In The Star-Crossed Stone, Kenneth J. McNamara, an expert on fossil echinoids, takes readers on an incredible fossil hunt, with stops in history, paleontology, folklore, mythology, art, religion, and much more. Beginning with prehistoric times, when urchin fossils were used as jewelry, McNamara reveals how the fossil crept into the religious and cultural lives of societies around the world—the roots of the familiar five-pointed star, for example, can be traced to the pattern found on urchins. But McNamara’s vision is even broader than that: using our knowledge of early habits of fossil collecting, he explores the evolution of the human mind itself, drawing striking conclusions about humanity’s earliest appreciation of beauty and the first stirrings of artistic expression. Along the way, the fossil becomes a nexus through which we meet brilliant eccentrics and visionary archaeologists and develop new insights into topics as seemingly disparate as hieroglyphics, Beowulf, and even church organs.

An idiosyncratic celebration of science, nature, and human ingenuity, The Star-Crossed Stone is as charming and unforgettable as the fossil at its heart.


Product Details

ISBN-13: 9780226514710
Publisher: University of Chicago Press
Publication date: 11/15/2010
Sold by: Barnes & Noble
Format: eBook
Pages: 280
File size: 2 MB

About the Author

Kenneth J. McNamara is a lecturer in the Department of Earth Sciences at the University of Cambridge and a Fellow of Downing College, Cambridge.

Read an Excerpt

The Star-Crossed stone

The Secret Life, Myths, and History of a Fascinating Fossil
By Kenneth J. McNamara

The University of Chicago Press

Copyright © 2011 The University of Chicago
All right reserved.

ISBN: 978-0-226-51469-7


Chapter One

Awakenings

High on the northern part of Salisbury Plain sits the tiny village of Linkenholt—a few houses, a dairy, the old manor house, and a church. It is early October, 2003. The Sun shines on the churchyard, but meekly, its strength whipped away by the icy northerly wind that sweeps across stubbled fields. It's a pretty church. The walls are made from dark gray and white knuckles of flint, sweated from the Earth, and then collected from the nearby fields. The colors of the flint are mirrored by the black and white wood of the tower, above which rises a conical, shingled spire. St. Peter's of Linkenholt is like many of the flint churches in the remote villages that nestle in the dry valleys of this chalk downland. But this one sits proudly, high on a ridge, the flinty fields fading away in all directions. The flint has fed the people of Linkenholt for thousands of years: they have grown their crops in its biting shards, while their sheep have fed on the springy grass that managed, somehow, to grow in it. And it has fed the walls of their houses, their church, and their dairy.

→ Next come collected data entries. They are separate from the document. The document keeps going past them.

Definition smp_send_app_cback (p_data : int_data) : M world () :=
  s ← gets cb;
  when (p_callback s && negb (cb_evt s =? 0)) (
    let io_req :=
      {| auth_req := peer_auth_req s; oob_data := SMP_OOB_NONE; io_cap := SMP_IO_CAP_KBDISP;
         max_key_size := SMP_MAX_ENC_KEY_SIZE; init_keys := local_i_key s; resp_keys := local_r_key s |} in
    cb_data ←
      (if cb_evt s =? SMP_IO_CAP_REQ_EVT then mret (CB_io_req io_req)
       else if cb_evt s =? SMP_NC_REQ_EVT then v ← lift (data_passkey p_data); mret (CB_passkey v)
       else if cb_evt s =? SMP_SC_OOB_REQ_EVT then t ← lift (data_oob_type p_data); mret (CB_oob_type t)
       else if cb_evt s =? SMP_SC_LOC_OOB_DATA_UP_EVT then mret (CB_loc_oob (loc_oob_data (sc_oob_data s)))
       else mret CB_none);
    emit (AppCallback (cb_evt s) (pairing_bda s) cb_data);;
    answer ← ask (λ n, callback n io_req);
    when (cb_evt s =? SMP_IO_CAP_REQ_EVT)
      (match answer with
       | Some r => upd (take_io_req r);; smp_sm_event SMP_IO_RSP_EVT D_null
       | None => mret ()
       end));;
  s ← gets cb;
  when ((cb_evt s =? 0) && discard_sec_req s) (
    upd (set_discard_sec_req false);;
    smp_sm_event SMP_DISCARD_SEC_REQ_EVT D_null).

Little moves in the churchyard apart from a few pied wagtails snapping up unsuspecting insects. But 132 years ago this churchyard was a much less soporific place. Then, it was crowded with more than a hundred people. The village had probably never seen so many people together in one place in its entire existence. They were here in 1871 to celebrate the consecration of the church, which had just been erected on this new site, a couple hundred yards from where its predecessor had sat for almost seven hundred years. But the new structure wasn't a complete break with the past, and with the old traditions. A few choice parts of the original medieval church had been retained. It might well have been easier to build it all again from scratch, but there were some things that had been so important to the people of this village for so long that they couldn't bear to give them up. The stone arch around the door was one. After all, their ancestors from time immemorial had passed through it on their way to be christened, married, or buried. The bowl of the font that had baptized every child since the time of King Richard I was another. And there was a third—a little window. But this wasn't one that took pride of place on the sunny side of the church where it could be easily seen by the parishioners as they entered every Sunday. No, this was a simple, unprepossessing, round-headed window, a mere hand's span in width, and a little over five spans long, hidden away on the dank north side of the church. Few would ever go and see it. Here is a place where the Sun has never shone: it is a place to be visited neither by the living, nor by the dead, who aren't even buried here. Some, long ago, are said to have called it the devil's side of the church.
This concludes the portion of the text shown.